Basilique de Fourvière viewed from Place Bellecour
Grand Café des Négociants, Lyon

I only had a cold drink at the Grand Café des Négociants but I would have to say the service was very ordinary. I was almost on the point of leaving as it took a very long time to come and take my order in spite of very few clients. Although the setting was very pretty, I probably wouldn't bother returning there.
Théâtre des Célestins

These modern buildings are located in the area known as La Confluence. It is an area in Lyon which include the port for leisure boats and is being gradually redeveloped over a number of years. The shopping centre in the larger photo has a number of rather exclusive shops that were rather fun to look at. I resisted temptation and did not buy anything.

Sunday lunch with Eric and Alain in Romans

Being Fêtes des mères (Mothers' Day) in France it was not possible to find a restaurant that still had place for us. Eric, who is a cook extraordinaire, suggested that instead we purchase ingredients at the local market (at the end of our street) and have lunch at home. I eagerly agreed.
'Punk' seen at the markets with flowers for his mother. Love the shoulder bag made from an old record.
We purchased caillette (type of meatball with green vegetables) from the charcutier, baguette from the boulanger, cheese and ravioles du Dauphiné from the fromager, vegetables from the marchand de légumes, cake from the patisserie.

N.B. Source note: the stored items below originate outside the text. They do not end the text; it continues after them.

Definition parseDay (s : maybe string) (_ : maybe string) : Parsed :=
  match s with
  | val text =>
      match NilZero.int_of_string text with
      | Some n => PDate (day (Z.of_int n))
      | None => PFalse
      end
  | _ => PNull
  end.

(** The default messages, days 0 to 100 selectable. *)
Definition props (value : ValueProp) : Props.t :=
  {| Props.allowSingleDayRange := false;
     Props.defaultValue := undefined;
     Props.value := value;
     Props.minDate := day 0;
     Props.maxDate := day 100;
     Props.invalidDateMessage := "Invalid date";
     Props.outOfRangeMessage := "Out of range";
     Props.overlappingDatesMessage := "Overlapping dates";
     Props.selectAllOnFocus := true;
     Props.locale := undefined;
     Props.parseDate := parseDay;
     Props.formatDate := formatDay |}.

Definition uncontrolled : Props.t := props VUndefined.

(** Controlled with a range lying wholly after [maxDate]. *)
Definition controlledLate : Props.t := props (VRange (Some (day 200), Some (day 300))).

(** Uncontrolled: "20" is typed into START, then "10" into END. *)
Definition startTyped : State.t :=
  let focused := handleInputFocus host uncontrolled (reset host uncontrolled) START in
  let typed := fst (handleInputChange host uncontrolled focused "20" START) in
  fst (handleInputBlur host uncontrolled typed START).

Definition endTyped : State.t :=
  let focused := handleInputFocus host uncontrolled startTyped END in
  fst (handleInputChange host uncontrolled focused "10" END).

(** Uncontrolled: START is focused, then the pointer hovers day 4 as an end
    date in the calendar. *)
Definition hovering : State.t :=
  let focused := handleInputFocus host uncontrolled (reset host uncontrolled) START in
  handleDateRangePickerHoverChange host uncontrolled focused
    (val (Some (day 3), Some (day 4))) (val END).

(** Controlled: the START field, showing the late date, has just been
    focused. *)
Definition lateFocused : State.t :=
  handleInputFocus host controlledLate (reset host controlledLate) START.

End Sample.

(** ** Calendar, keyboard and popover handlers *)

(** The precision of the optional time picker ([timePrecision] prop); the
    component only tests whether it is set. *)
Inductive TimePrecision : Type := MILLISECOND | MINUTE | SECOND.

Module Options.
(** The further props read by the calendar and keyboard handlers and by the
    placeholder, after [defaultProps] have been applied;
    [startPlaceholder] is [startInputProps?.placeholder], [endPlaceholder] is
    [endInputProps?.placeholder]. *)
Record t : Type := {
  closeOnSelection : bool;
  timePrecision : maybe TimePrecision;
  startPlaceholder : maybe string;
  endPlaceholder : maybe string;
}.
End Options.

Module Keys.
(** The key codes [Keys.TAB] and [Keys.ENTER] of the core package. *)
Definition TAB : Z := 9.
Definition ENTER : Z := 13.
End Keys.

(** What [handleInputKeyDown] reads of a keyboard event. *)
Record KeyboardEvent : Type := {
  which : Z;
  shiftKey : bool;
}.

(** The local variables of [handleDateRangePickerChange] that make up its
    state change. *)
Record PickerLocals : Type := {
  l_isOpen : bool;
  l_isStartInputFocused : bool;
  l_isEndInputFocused : bool;
  l_startHoverString : maybe string;
  l_endHoverString : maybe string;
  l_boundaryToModify : option Boundary;
}.

Section Calendar.

Variable h : Host.
Variable props : Props.t.
Variable opts : Options.t.

(** [isSameTime] of [common/dateUtils], which is not among the sources: the
    comparison of the time-of-day of two dates. *)
Variable isSameTime : maybe Date -> maybe Date -> bool.

(** [getIsOpenValueWhenDateChanges]; [None] when [getSelectedRange] throws. *)
Definition getIsOpenValueWhenDateChanges (st : State.t)
    (nextSelectedStart nextSelectedEnd : Date) : option bool :=
  if Options.closeOnSelection opts then
    if isNullish (Options.timePrecision opts) then Some false
    else
      let fallbackDate := startOfDay h (now h) in
      match getSelectedRange h props st (Some (fallbackDate, fallbackDate)) with
      | None => None
      | Some (selectedStart, selectedEnd) =>
          if isSameTime selectedStart (val nextSelectedStart)
             && isSameTime selectedEnd (val nextSelectedEnd)
          then Some false
          else Some true
      end
  else Some true.

(** The branch of [handleDateRangePickerChange] that decides focus, hover
    strings, the boundary to modify and whether the popover stays open. *)
Definition pickerLocals (st : State.t) (selectedRange : DateRange)
    (didSubmitWithEnter : bool) : option PickerLocals :=
  let '(selectedStart, selectedEnd) := selectedRange in
  let noTimePrecision := isNullish (Options.timePrecision opts) in
  match selectedStart, selectedEnd with
  | None, _ =>
      Some
        (if noTimePrecision
         then {| l_isOpen := true; l_isStartInputFocused := true;
                 l_isEndInputFocused := false; l_startHoverString := null;
                 l_endHoverString := undefined; l_boundaryToModify := None |}
         else {| l_isOpen := true; l_isStartInputFocused := false;
                 l_isEndInputFocused := false; l_startHoverString := null;
                 l_endHoverString := undefined; l_boundaryToModify := Some START |})
  | Some _, None =>
      Some
        (if noTimePrecision
         then {| l_isOpen := true; l_isStartInputFocused := false;
                 l_isEndInputFocused := true; l_startHoverString := undefined;
                 l_endHoverString := null; l_boundaryToModify := None |}
         else {| l_isOpen := true; l_isStartInputFocused := false;
                 l_isEndInputFocused := false; l_startHoverString := undefined;
                 l_endHoverString := null; l_boundaryToModify := Some END |})
  | Some selectedStart, Some selectedEnd =>
      if Options.closeOnSelection opts then
        match getIsOpenValueWhenDateChanges st selectedStart selectedEnd with
        | None => None
        | Some isOpen =>
            Some
              (if noTimePrecision && didSubmitWithEnter
               then {| l_isOpen := isOpen; l_isStartInputFocused := false;
                       l_isEndInputFocused := true; l_startHoverString := undefined;
                       l_endHoverString := undefined; l_boundaryToModify := None |}
               else {| l_isOpen := isOpen; l_isStartInputFocused := false;
                       l_isEndInputFocused := false; l_startHoverString := undefined;
                       l_endHoverString := undefined; l_boundaryToModify := Some END |})
        end
      else
        match State.lastFocusedField st with
        | Some START =>
            Some
              (if noTimePrecision
               then {| l_isOpen := true; l_isStartInputFocused := true;
                       l_isEndInputFocused := false; l_startHoverString := undefined;
                       l_endHoverString := undefined; l_boundaryToModify := None |}
               else {| l_isOpen := true; l_isStartInputFocused := false;
                       l_isEndInputFocused := false; l_startHoverString := undefined;
                       l_endHoverString := undefined; l_boundaryToModify := Some START |})
        | _ =>
            Some
              (if noTimePrecision
               then {| l_isOpen := true; l_isStartInputFocused := false;
                       l_isEndInputFocused := true; l_startHoverString := undefined;
                       l_endHoverString := undefined; l_boundaryToModify := None |}
               else {| l_isOpen := true; l_isStartInputFocused := false;
                       l_isEndInputFocused := false; l_startHoverString := undefined;
                       l_endHoverString := undefined; l_boundaryToModify := Some END |})
        end
  end.

(** [handleDateRangePickerChange(selectedRange, didSubmitWithEnter)]; [None]
    when the handler throws.  An entry of the state change whose local was
    never assigned is [undefined] and overwrites the field all the same. *)
Definition handleDateRangePickerChange (st : State.t) (selectedRange : DateRange)
    (didSubmitWithEnter : bool) : option (State.t * list Callback) :=
  if negb (State.isOpen st) then Some (st, [])
  else
    match pickerLocals st selectedRange didSubmitWithEnter with
    | None => None
    | Some l =>
        let '(selectedStart, selectedEnd) := selectedRange in
        let baseStateChange :=
          [ set_boundaryToModify (l_boundaryToModify l);
            set_hoverString END (l_endHoverString l);
            set_inputString END (val (formatDate h props selectedEnd));
            set_isInputFocused END (l_isEndInputFocused l);
            set_isOpen (l_isOpen l);
            set_isInputFocused START (l_isStartInputFocused l);
            set_hoverString START (l_startHoverString l);
            set_inputString START (val (formatDate h props selectedStart));
            set_wasLastFocusChangeDueToHover (Some false) ] in
        Some
          (setState st
             (if isControlled props then baseStateChange
              else baseStateChange ++
                   [ set_selectedValue END selectedEnd;
                     set_selectedValue START selectedStart ]),
           [ onChange selectedRange ])
    end.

The cheese seller who asked me to photoshop his stomach
Ravioles ready for quick cooking

Sacher torte for Mother's Day 
Returning from the markets
Salade de courgettes aux deux graines, yaourt de brebis (zuchinni salad with seeds and sheep's yoghurt)
Légumes printaniers sautés au wok et pois chiches (sautéed spring vegetables and chick peas) with ravioles
Sacher torte (black forest cake)
It was a sensational lunch with great company.

Some of Eric and Alain's collection of English royalty memorabilia
After lunch we watched the Queen's Diamond Jubilee pageant on the internet. It was soooo British.